* [WORK REQUEST]
From the first line of the data below through the line holding "says they are. *)", write out each line exactly as it stands.

* [GIVEN DATA]
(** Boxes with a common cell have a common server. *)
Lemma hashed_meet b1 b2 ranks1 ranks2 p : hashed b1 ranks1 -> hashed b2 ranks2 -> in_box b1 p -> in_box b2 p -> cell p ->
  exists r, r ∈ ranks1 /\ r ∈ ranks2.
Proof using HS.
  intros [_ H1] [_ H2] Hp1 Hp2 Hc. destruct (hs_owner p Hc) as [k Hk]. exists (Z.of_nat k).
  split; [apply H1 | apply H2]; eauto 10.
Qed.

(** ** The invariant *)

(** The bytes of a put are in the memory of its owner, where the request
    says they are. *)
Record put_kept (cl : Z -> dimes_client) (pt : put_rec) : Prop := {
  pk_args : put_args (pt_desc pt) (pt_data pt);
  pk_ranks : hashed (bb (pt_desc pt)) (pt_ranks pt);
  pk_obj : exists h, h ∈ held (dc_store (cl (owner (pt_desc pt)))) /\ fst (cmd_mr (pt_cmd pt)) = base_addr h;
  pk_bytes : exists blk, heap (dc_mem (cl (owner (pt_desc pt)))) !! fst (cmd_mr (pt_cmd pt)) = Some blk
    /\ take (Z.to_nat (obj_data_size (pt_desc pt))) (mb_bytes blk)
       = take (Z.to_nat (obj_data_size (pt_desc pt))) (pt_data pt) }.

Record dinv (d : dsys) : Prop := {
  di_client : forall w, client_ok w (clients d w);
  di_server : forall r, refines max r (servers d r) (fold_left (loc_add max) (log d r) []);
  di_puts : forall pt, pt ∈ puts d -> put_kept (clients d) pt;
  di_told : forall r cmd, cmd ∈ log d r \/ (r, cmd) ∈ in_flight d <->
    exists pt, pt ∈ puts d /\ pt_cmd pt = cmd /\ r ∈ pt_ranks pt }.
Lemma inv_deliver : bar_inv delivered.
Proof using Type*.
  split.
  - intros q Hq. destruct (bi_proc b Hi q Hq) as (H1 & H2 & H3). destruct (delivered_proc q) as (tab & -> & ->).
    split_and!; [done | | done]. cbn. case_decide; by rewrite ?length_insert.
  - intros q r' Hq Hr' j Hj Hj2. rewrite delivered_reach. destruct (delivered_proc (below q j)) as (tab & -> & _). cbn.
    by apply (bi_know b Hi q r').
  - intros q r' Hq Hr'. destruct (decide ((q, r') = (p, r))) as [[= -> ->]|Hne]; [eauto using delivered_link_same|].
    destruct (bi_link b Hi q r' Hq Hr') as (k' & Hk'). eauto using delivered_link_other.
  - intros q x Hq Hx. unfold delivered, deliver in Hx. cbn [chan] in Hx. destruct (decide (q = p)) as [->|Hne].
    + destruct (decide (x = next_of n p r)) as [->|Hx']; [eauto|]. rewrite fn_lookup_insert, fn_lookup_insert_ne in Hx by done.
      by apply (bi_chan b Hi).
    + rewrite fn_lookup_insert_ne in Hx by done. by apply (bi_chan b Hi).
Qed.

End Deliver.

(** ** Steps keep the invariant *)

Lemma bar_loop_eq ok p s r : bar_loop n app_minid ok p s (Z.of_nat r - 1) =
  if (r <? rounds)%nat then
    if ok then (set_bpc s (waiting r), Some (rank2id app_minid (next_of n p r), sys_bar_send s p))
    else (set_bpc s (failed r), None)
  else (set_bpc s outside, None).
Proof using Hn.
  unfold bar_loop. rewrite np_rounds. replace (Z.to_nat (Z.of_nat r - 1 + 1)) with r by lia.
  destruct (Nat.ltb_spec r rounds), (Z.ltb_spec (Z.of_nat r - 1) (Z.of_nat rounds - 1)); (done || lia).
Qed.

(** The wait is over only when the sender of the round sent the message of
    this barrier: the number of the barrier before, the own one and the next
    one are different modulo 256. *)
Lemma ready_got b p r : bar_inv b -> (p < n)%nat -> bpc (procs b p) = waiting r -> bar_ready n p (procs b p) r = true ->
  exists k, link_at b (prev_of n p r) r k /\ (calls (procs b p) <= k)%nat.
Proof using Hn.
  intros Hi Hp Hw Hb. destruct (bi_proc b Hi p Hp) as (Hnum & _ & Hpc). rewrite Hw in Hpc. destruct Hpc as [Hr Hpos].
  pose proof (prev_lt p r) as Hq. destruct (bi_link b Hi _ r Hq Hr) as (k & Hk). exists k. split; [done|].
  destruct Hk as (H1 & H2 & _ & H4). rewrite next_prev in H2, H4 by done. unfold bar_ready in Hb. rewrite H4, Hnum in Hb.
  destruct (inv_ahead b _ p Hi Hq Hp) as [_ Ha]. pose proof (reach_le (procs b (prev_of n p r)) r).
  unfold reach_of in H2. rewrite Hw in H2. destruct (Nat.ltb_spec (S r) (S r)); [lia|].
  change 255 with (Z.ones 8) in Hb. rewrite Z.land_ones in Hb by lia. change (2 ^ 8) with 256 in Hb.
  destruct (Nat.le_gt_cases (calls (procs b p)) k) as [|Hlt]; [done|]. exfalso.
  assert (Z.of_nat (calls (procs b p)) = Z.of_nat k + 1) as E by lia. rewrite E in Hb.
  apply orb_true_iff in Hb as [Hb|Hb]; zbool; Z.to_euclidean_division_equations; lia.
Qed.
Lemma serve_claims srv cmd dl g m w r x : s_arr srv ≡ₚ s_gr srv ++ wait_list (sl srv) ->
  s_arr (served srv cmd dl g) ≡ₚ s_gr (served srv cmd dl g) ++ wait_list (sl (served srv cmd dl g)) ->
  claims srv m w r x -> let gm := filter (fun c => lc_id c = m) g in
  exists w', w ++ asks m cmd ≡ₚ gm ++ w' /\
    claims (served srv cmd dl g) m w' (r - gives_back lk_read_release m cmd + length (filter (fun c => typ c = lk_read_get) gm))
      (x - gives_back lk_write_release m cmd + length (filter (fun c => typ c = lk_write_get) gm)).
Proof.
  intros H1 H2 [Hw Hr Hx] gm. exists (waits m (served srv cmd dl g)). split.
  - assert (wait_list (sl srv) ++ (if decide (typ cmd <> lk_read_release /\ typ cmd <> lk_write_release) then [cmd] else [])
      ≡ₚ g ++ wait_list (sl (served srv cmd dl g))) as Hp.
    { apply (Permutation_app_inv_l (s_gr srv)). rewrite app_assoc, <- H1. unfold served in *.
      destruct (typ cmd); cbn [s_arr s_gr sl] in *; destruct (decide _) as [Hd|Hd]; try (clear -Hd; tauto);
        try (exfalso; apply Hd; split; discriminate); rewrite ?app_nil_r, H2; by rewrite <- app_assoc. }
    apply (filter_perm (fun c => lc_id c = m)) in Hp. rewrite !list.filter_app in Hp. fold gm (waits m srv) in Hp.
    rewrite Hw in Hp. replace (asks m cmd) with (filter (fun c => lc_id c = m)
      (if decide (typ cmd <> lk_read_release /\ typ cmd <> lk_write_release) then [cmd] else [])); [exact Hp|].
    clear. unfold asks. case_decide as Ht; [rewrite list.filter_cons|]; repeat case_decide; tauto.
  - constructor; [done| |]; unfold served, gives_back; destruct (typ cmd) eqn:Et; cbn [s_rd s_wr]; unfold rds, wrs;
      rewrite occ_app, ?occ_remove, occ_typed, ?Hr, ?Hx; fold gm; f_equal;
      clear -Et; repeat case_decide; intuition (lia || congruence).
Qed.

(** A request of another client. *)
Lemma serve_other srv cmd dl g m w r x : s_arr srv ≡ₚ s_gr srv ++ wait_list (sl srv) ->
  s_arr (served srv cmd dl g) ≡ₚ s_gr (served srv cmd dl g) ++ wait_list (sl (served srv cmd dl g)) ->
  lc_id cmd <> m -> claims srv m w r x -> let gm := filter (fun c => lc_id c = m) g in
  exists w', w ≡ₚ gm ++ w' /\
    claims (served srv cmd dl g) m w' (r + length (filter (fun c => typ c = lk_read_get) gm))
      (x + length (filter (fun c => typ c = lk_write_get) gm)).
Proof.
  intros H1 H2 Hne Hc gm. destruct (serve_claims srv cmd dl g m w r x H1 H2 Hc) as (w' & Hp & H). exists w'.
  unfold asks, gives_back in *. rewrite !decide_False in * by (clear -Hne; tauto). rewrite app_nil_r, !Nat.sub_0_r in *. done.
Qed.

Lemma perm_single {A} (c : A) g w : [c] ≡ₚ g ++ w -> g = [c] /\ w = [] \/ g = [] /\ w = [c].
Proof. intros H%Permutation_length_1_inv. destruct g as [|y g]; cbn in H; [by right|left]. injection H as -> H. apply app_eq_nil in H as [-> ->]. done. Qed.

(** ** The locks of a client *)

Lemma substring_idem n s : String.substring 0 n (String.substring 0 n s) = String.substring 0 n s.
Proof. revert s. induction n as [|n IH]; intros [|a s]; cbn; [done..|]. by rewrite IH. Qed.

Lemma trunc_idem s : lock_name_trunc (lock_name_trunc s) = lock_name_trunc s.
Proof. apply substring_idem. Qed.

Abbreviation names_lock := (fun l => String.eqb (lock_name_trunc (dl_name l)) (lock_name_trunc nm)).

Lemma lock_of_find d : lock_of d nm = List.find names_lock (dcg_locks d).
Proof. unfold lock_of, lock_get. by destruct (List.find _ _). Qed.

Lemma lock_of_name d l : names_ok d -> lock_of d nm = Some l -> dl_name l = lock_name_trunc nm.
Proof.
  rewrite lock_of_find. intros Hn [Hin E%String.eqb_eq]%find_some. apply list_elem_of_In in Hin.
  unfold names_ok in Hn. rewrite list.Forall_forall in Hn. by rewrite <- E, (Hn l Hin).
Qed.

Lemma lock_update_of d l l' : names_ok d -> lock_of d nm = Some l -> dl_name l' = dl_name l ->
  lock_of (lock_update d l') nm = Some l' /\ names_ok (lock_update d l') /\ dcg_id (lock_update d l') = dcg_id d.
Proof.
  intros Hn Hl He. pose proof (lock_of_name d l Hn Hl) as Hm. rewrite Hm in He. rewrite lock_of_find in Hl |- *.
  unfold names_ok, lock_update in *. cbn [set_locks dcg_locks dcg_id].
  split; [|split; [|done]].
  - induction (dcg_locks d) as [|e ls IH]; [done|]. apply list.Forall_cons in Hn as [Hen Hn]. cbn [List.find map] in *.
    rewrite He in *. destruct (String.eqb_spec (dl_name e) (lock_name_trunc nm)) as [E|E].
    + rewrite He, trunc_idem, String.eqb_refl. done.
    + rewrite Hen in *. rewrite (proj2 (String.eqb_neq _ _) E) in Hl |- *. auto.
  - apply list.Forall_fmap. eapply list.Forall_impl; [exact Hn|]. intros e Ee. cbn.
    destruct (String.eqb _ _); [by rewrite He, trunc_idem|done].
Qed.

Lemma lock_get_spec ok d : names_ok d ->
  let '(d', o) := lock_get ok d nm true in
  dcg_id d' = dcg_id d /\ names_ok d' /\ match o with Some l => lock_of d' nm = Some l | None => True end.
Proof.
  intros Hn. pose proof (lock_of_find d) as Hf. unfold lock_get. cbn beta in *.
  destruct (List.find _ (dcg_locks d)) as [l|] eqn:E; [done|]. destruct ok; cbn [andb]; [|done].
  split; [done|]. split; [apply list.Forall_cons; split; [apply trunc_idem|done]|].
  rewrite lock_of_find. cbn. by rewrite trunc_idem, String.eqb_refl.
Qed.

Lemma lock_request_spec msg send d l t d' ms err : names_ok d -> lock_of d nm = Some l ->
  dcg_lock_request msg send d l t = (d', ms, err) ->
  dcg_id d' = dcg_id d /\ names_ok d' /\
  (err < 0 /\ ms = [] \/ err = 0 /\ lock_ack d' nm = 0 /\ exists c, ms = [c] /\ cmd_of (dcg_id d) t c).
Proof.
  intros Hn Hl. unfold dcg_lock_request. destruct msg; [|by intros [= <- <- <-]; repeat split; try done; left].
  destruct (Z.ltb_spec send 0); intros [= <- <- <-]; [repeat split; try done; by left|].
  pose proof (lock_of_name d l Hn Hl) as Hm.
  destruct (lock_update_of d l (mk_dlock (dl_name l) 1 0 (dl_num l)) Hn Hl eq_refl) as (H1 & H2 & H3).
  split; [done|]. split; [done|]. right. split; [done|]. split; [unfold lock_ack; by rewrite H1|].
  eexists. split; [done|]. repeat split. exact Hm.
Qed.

* [SOLUTION FOR THIS TASK]
(** Boxes with a common cell have a common server. *)
Lemma hashed_meet b1 b2 ranks1 ranks2 p : hashed b1 ranks1 -> hashed b2 ranks2 -> in_box b1 p -> in_box b2 p -> cell p ->
  exists r, r ∈ ranks1 /\ r ∈ ranks2.
Proof using HS.
  intros [_ H1] [_ H2] Hp1 Hp2 Hc. destruct (hs_owner p Hc) as [k Hk]. exists (Z.of_nat k).
  split; [apply H1 | apply H2]; eauto 10.
Qed.

(** ** The invariant *)

(** The bytes of a put are in the memory of its owner, where the request
    says they are. *)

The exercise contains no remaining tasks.